2022 Fiscal Year Final Research Report

• Project/Area Number: 20K08954
• Research Category: Grant-in-Aid for Scientific Research (C)
• Allocation Type: Multi-year Fund
• Section: 一般
• Review Section: Basic Section 55010:General surgery and pediatric surgery-related
• Research Institution: Gifu University
• Principal Investigator: Futamura Manabu 岐阜大学, 大学院医学系研究科, 准教授 (10415515)
• Project Period (FY): 2020-04-01 – 2023-03-31
• Keywords: Mieap / p53 / ミトコンドリア / がん代謝

Outline of Final Research Achievements

Mieap, a downstream gene of p53, plays an important role in mitochondrial quality control by eliminating/repairing unhealthy cancer mitochondria which produce less ATP and lots of reactive oxygen species (ROS). We previously reported the role of Mieap in colorectal and breast cancer. Mieap-NIX/BNIP3-Mieap-axis was impaired in these cancers. Overexpression of Mieap induced caspase-dependent apoptosis in these cells. Here we found Mieap was paired in both gastric and esophageal cancers. High rates of p53 mutation and/or methylation of BNIP3 promoter were frequent. Furthermore, to investigate the clinical significance of Mieap in breast cancer, we performed in-silico search using TCGA and METABRIC data base. Interestingly, we found loss of Mieap expression was significantly associated with clinical stage and survival by both cohorts.
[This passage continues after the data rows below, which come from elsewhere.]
(* ===== verification/PubSub.v ===== *)
(** * Publish and subscribe (src/pubsub.rs)

    [PubSubManager]: who is subscribed to which channel and pattern, and for
    each connection what it is subscribed to.  Every method holds the locks it
    needs for its whole body ([publish] takes them one after the other, on a
    server that runs one command at a time), so a method is one function on the
    three maps.  The order in which a [HashSet] or [HashMap] is iterated is the
    interface [HashIter]: some order of its elements. *)

From S2P Require Import Prelude Text Resp Glob.

(** Iteration of hashed collections, in an order the code may not rely on. *)
Class HashIter := {
  set_iter {A} `{Countable A} : gset A -> list A;
  map_iter {K} `{Countable K} {V} : gmap K V -> list (K * V);
  set_iter_perm {A} `{Countable A} (X : gset A) : set_iter X ≡ₚ elements X;
  map_iter_perm {K} `{Countable K} {V} (m : gmap K V) : map_iter m ≡ₚ map_to_list m;
}.

(** The order of the finite maps themselves, with which examples are run. *)
Definition default_iter : HashIter :=
  {| set_iter A _ _ X := elements X; map_iter K _ _ V m := map_to_list m;
     set_iter_perm A _ _ X := reflexivity (elements X);
     map_iter_perm K _ _ V m := reflexivity (map_to_list m) |}.

Inductive Subscription :=
  | Channel (c : bytes)
  | Pattern (p : bytes).

Record SubscriberInfo := mkInfo {
  connection_id : Z;
  info_channels : gset bytes;
  info_patterns : gset bytes;
}.

Record SubResult := mkSub {
  subscription : Subscription;
  num_subscriptions : nat;
  is_new : bool;
}.

Record PubSubManager := mkPubSub {
  channels : gmap bytes (gset Z);
  patterns : gmap bytes (gset Z);
  connections : gmap Z SubscriberInfo;
}.

Definition pubsub_new : PubSubManager := mkPubSub ∅ ∅ ∅.

Definition info_new (c : Z) : SubscriberInfo := mkInfo c ∅ ∅.

Definition total_subs (i : SubscriberInfo) : nat := size (info_channels i) + size (info_patterns i).

(** [map.entry(k).or_insert_with(HashSet::new).insert(c)] *)
Definition add_sub (k : bytes) (c : Z) (m : gmap bytes (gset Z)) : gmap bytes (gset Z) :=
  <[k := {[c]} ∪ default ∅ (m !! k)]> m.

(** Remove [c] from the set of [k], and the set when it became empty. *)
Definition remove_sub (k : bytes) (c : Z) (m : gmap bytes (gset Z)) : gmap bytes (gset Z) :=
  match m !! k with
  | Some s => let s' := s ∖ {[c]} in if decide (s' = ∅) then delete k m else <[k := s']> m
  | None => m
  end.

(** One turn of the loop of [subscribe]. *)
Definition subscribe_one (c : Z) (st : SubscriberInfo * gmap bytes (gset Z) * list SubResult) (ch : bytes)
    : SubscriberInfo * gmap bytes (gset Z) * list SubResult :=
  let '(info, subs, results) := st in
  let '(info', subs', fresh) :=
    if decide (ch ∈ info_channels info) then (info, subs, false)
    else (mkInfo (connection_id info) ({[ch]} ∪ info_channels info) (info_patterns info), add_sub ch c subs, true) in
  (info', subs', results ++ [mkSub (Channel ch) (total_subs info') fresh]).

Definition subscribe (m : PubSubManager) (c : Z) (chans : list bytes) : PubSubManager * list SubResult :=
  let info := default (info_new c) (connections m !! c) in
  let '(info', subs, results) := foldl (subscribe_one c) (info, channels m, []) chans in
  (mkPubSub subs (patterns m) (<[c := info']> (connections m)), results).

Definition unsubscribe_one (c : Z) (st : SubscriberInfo * gmap bytes (gset Z) * list SubResult) (ch : bytes)
    : SubscriberInfo * gmap bytes (gset Z) * list SubResult :=
  let '(info, subs, results) := st in
  let was_subscribed := bool_decide (ch ∈ info_channels info) in
  let info' := mkInfo (connection_id info) (info_channels info ∖ {[ch]}) (info_patterns info) in
  let subs' := if was_subscribed then remove_sub ch c subs else subs in
  (info', subs', results ++ [mkSub (Channel ch) (total_subs info') false]).

(** [if channels.is_empty() && patterns.is_empty() { conn_subs.remove(..) }] *)
Definition put_info (c : Z) (info : SubscriberInfo) (m : gmap Z SubscriberInfo) : gmap Z SubscriberInfo :=
  if decide (info_channels info = ∅ /\ info_patterns info = ∅) then delete c m else <[c := info]> m.

Definition psubscribe_one (c : Z) (st : SubscriberInfo * gmap bytes (gset Z) * list SubResult) (p : bytes)
    : SubscriberInfo * gmap bytes (gset Z) * list SubResult :=
  let '(info, subs, results) := st in
  let fresh := bool_decide (p ∉ info_patterns info) in
  let info' := mkInfo (connection_id info) (info_channels info) ({[p]} ∪ info_patterns info) in
  let subs' := if fresh then add_sub p c subs else subs in
  (info', subs', results ++ [mkSub (Pattern p) (total_subs info') fresh]).

Definition psubscribe (m : PubSubManager) (c : Z) (pats : list bytes) : PubSubManager * list SubResult :=
  let info := default (info_new c) (connections m !! c) in
  let '(info', subs, results) := foldl (psubscribe_one c) (info, patterns m, []) pats in
  (mkPubSub (channels m) subs (<[c := info']> (connections m)), results).

Definition punsubscribe_one (c : Z) (st : SubscriberInfo * gmap bytes (gset Z) * list SubResult) (p : bytes)
    : SubscriberInfo * gmap bytes (gset Z) * list SubResult :=
  let '(info, subs, results) := st in
  let was_subscribed := bool_decide (p ∈ info_patterns info) in
  let info' := mkInfo (connection_id info) (info_channels info) (info_patterns info ∖ {[p]}) in
  let subs' := if was_subscribed then remove_sub p c subs else subs in
  (info', subs', results ++ [mkSub (Pattern p) (total_subs info') false]).

(** The two loops at the start of [unsubscribe_all], on one of the maps: the
    connection leaves every set, and the sets that became empty go. *)
Definition leave_all (c : Z) (m : gmap bytes (gset Z)) : gmap bytes (gset Z) :=
  omap (fun s => let s' := s ∖ {[c]} in if decide (s' = ∅) then None else Some s') m.

Definition unsubscribe_all (m : PubSubManager) (c : Z) : PubSubManager :=
  mkPubSub (leave_all c (channels m)) (leave_all c (patterns m)) (delete c (connections m)).

Definition get_subscription_info (m : PubSubManager) (c : Z) : option SubscriberInfo := connections m !! c.
Definition is_subscribed (m : PubSubManager) (c : Z) : bool := bool_decide (is_Some (connections m !! c)).
Definition channel_subscriber_count (m : PubSubManager) (ch : bytes) : nat := size (default ∅ (channels m !! ch)).

Section iteration.
Context `{HashIter}.

Definition unsubscribe (m : PubSubManager) (c : Z) (chans : option (list bytes)) : PubSubManager * list SubResult :=
  match connections m !! c with
  | None => (m, [])
  | Some info =>
      let channels_to_remove := match chans with Some l => l | None => set_iter (info_channels info) end in
      let '(info', subs, results) := foldl (unsubscribe_one c) (info, channels m, []) channels_to_remove in
      (mkPubSub subs (patterns m) (put_info c info' (connections m)), results)
  end.

Definition punsubscribe (m : PubSubManager) (c : Z) (pats : option (list bytes)) : PubSubManager * list SubResult :=
  match connections m !! c with
  | None => (m, [])
  | Some info =>
      let patterns_to_remove := match pats with Some l => l | None => set_iter (info_patterns info) end in
      let '(info', subs, results) := foldl (punsubscribe_one c) (info, patterns m, []) patterns_to_remove in
      (mkPubSub (channels m) subs (put_info c info' (connections m)), results)
  end.

(** [for &conn_id in subscribers { if seen.insert(conn_id) { receivers.push(..) } }] *)
Definition receive (tag : option bytes) (st : gset Z * list (Z * option bytes)) (conns : list Z)
    : gset Z * list (Z * option bytes) :=
  foldl (fun '(seen, out) c => if decide (c ∈ seen) then (seen, out) else ({[c]} ∪ seen, out ++ [(c, tag)])) st conns.

Definition publish (m : PubSubManager) (channel : bytes) : list (Z * option bytes) :=
  let direct :=
    match channels m !! channel with
    | Some s => receive None (∅, []) (set_iter s)
    | None => (∅, [])
    end in
  (foldl (fun st '(p, s) => if channel_pattern_matches p channel then receive (Some p) st (set_iter s) else st)
     direct (map_iter (patterns m))).2.
End iteration.

(** *** Message frames *)

Definition format_message (channel message : bytes) : RespFrame :=
  Array (Some [from_string (B "message"); from_bytes channel; from_bytes message]).
Definition format_pmessage (pattern channel message : bytes) : RespFrame :=
  Array (Some [from_string (B "pmessage"); from_bytes pattern; from_bytes channel; from_bytes message]).
Definition format_subscription (kind : bytes) (name : bytes) (num_subs : nat) : RespFrame :=
  Array (Some [from_string kind; from_bytes name; Integer (Z.of_nat num_subs)]).
Definition format_subscribe_response := format_subscription (B "subscribe").
Definition format_psubscribe_response := format_subscription (B "psubscribe").
Definition format_unsubscribe_response := format_subscription (B "unsubscribe").
Definition format_punsubscribe_response := format_subscription (B "punsubscribe").

(** ** The maps of subscribers *)

Definition in_subs (m : gmap bytes (gset Z)) (k : bytes) (c : Z) : Prop := c ∈ default ∅ (m !! k).
Definition no_empty (m : gmap bytes (gset Z)) : Prop := forall k s, m !! k = Some s -> s <> ∅.

Lemma in_subs_add k c m k' c' : in_subs (add_sub k c m) k' c' <-> (k' = k /\ c' = c) \/ in_subs m k' c'.
Proof.
  unfold in_subs, add_sub. destruct (decide (k = k')) as [->|Hk].
  - rewrite lookup_insert_eq. simpl. set_solver.
  - rewrite lookup_insert_ne by done. naive_solver.
Qed.

Lemma no_empty_add k c m : no_empty m -> no_empty (add_sub k c m).
Proof.
  intros Hm k' s. unfold add_sub. rewrite lookup_insert_Some. intros [[_ <-]|[_ Hs]]; [set_solver|by eapply Hm].
Qed.

Lemma in_subs_remove k c m k' c' :
  in_subs (remove_sub k c m) k' c' <-> in_subs m k' c' /\ ~ (k' = k /\ c' = c).
Proof.
  unfold in_subs, remove_sub. destruct (m !! k) as [s|] eqn:E.
  - cbv zeta. case_decide as Hs; destruct (decide (k = k')) as [<-|Hk];
      rewrite ?lookup_delete_eq, ?lookup_insert_eq, ?lookup_delete_ne, ?lookup_insert_ne by done;
      rewrite ?E; simpl; set_solver.
  - destruct (decide (k = k')) as [<-|Hk]; rewrite ?E; simpl; set_solver.
Qed.

Lemma no_empty_remove k c m : no_empty m -> no_empty (remove_sub k c m).
Proof.
  intros Hm k' s. unfold remove_sub. destruct (m !! k) as [s0|] eqn:E; [|apply Hm]. cbv zeta.
  case_decide; [intros [_ Hs]%lookup_delete_Some; by eapply Hm|].
  rewrite lookup_insert_Some. intros [[_ <-]|[_ Hs]]; [done|by eapply Hm].
Qed.

Lemma in_subs_leave c m k' c' : in_subs (leave_all c m) k' c' <-> in_subs m k' c' /\ c' <> c.
Proof.
  unfold in_subs, leave_all. rewrite lookup_omap. destruct (m !! k') as [s|]; simpl; [|set_solver].
  case_decide; simpl; set_solver.
Qed.

Lemma no_empty_leave c m : no_empty (leave_all c m).
Proof.
  intros k s. unfold leave_all. rewrite lookup_omap. destruct (m !! k); simpl; [|done].
  case_decide; [done|]. by intros [= <-].
Qed.

(** ** The loops *)

Section loops.
(** The side of the subscriptions a command works on, and the other one. *)
Context (proj other : SubscriberInfo -> gset bytes) (mk : bytes -> Subscription) (c : Z).

Abbreviation state := (SubscriberInfo * gmap bytes (gset Z) * list SubResult)%type.

Record loop_ok (st st' : state) (names : list bytes) (final : gset bytes) : Prop := {
  l_empty : no_empty st'.1.2;
  l_self k : k ∈ proj st'.1.1 <-> in_subs st'.1.2 k c;
  l_others k c' : c' <> c -> (in_subs st'.1.2 k c' <-> in_subs st.1.2 k c');
  l_id : connection_id st'.1.1 = connection_id st.1.1;
  l_other : other st'.1.1 = other st.1.1;
  l_names : map subscription st'.2 = map subscription st.2 ++ map mk names;
  l_final : proj st'.1.1 = final;
}.

Definition coherent (st : state) : Prop := no_empty st.1.2 /\ forall k, k ∈ proj st.1.1 <-> in_subs st.1.2 k c.

Lemma loop_fold (step : state -> bytes -> state) (F : gset bytes -> bytes -> gset bytes) names st :
  (forall st k, coherent st -> loop_ok st (step st k) [k] (F (proj st.1.1) k)) ->
  coherent st -> loop_ok st (foldl step st names) names (foldl F (proj st.1.1) names).
Proof.
  intros Hstep. revert st. induction names as [|k names IH]; intros st Hst; simpl.
  { destruct Hst. split; try done. by rewrite app_nil_r. }
  destruct (Hstep st k Hst) as [He Hs Ho Hid Hot Hn Hf].
  destruct (IH (step st k)) as [He' Hs' Ho' Hid' Hot' Hn' Hf']; [by split|].
  split; try done; [|congruence|congruence| |by rewrite Hf', Hf].
  - intros k' c' Hc. rewrite Ho' by done. by apply Ho.
  - rewrite Hn', Hn. simpl. by rewrite <- app_assoc.
Qed.
End loops.

Definition chan_side := loop_ok info_channels info_patterns Channel.
Definition pat_side := loop_ok info_patterns info_channels Pattern.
These results indicates that Mieap is a strong candidate of tumor suppressor in solid cancers such as breast and gastrointestinal cancers.

Free Research Field

分子腫瘍学・乳腺外科学

Academic Significance and Societal Importance of the Research Achievements

私たちの研究はがん抑制遺伝子p53の研究に始まり、がんのミトコンドリア、いわゆるがん代謝の研究へとシフトしています。遺伝子の異常はタンパク質の異常、ひいては細胞の機能異常につながっていきます。がんにおいて、遺伝子異常のみならず代謝の異常が、がんの性質や悪性度を決めているといえます。Mieapの機能はミトコンドリアの品質管理をすることで、細胞の悪性化を阻止していますが、この機能がなくなると悪性度が増し、患者さんの生存率にまで影響しているという知見が得られました。こうした重要な因子をコントロールすることが、これからのがん征圧、がん治療の道を開くことになるでしょう。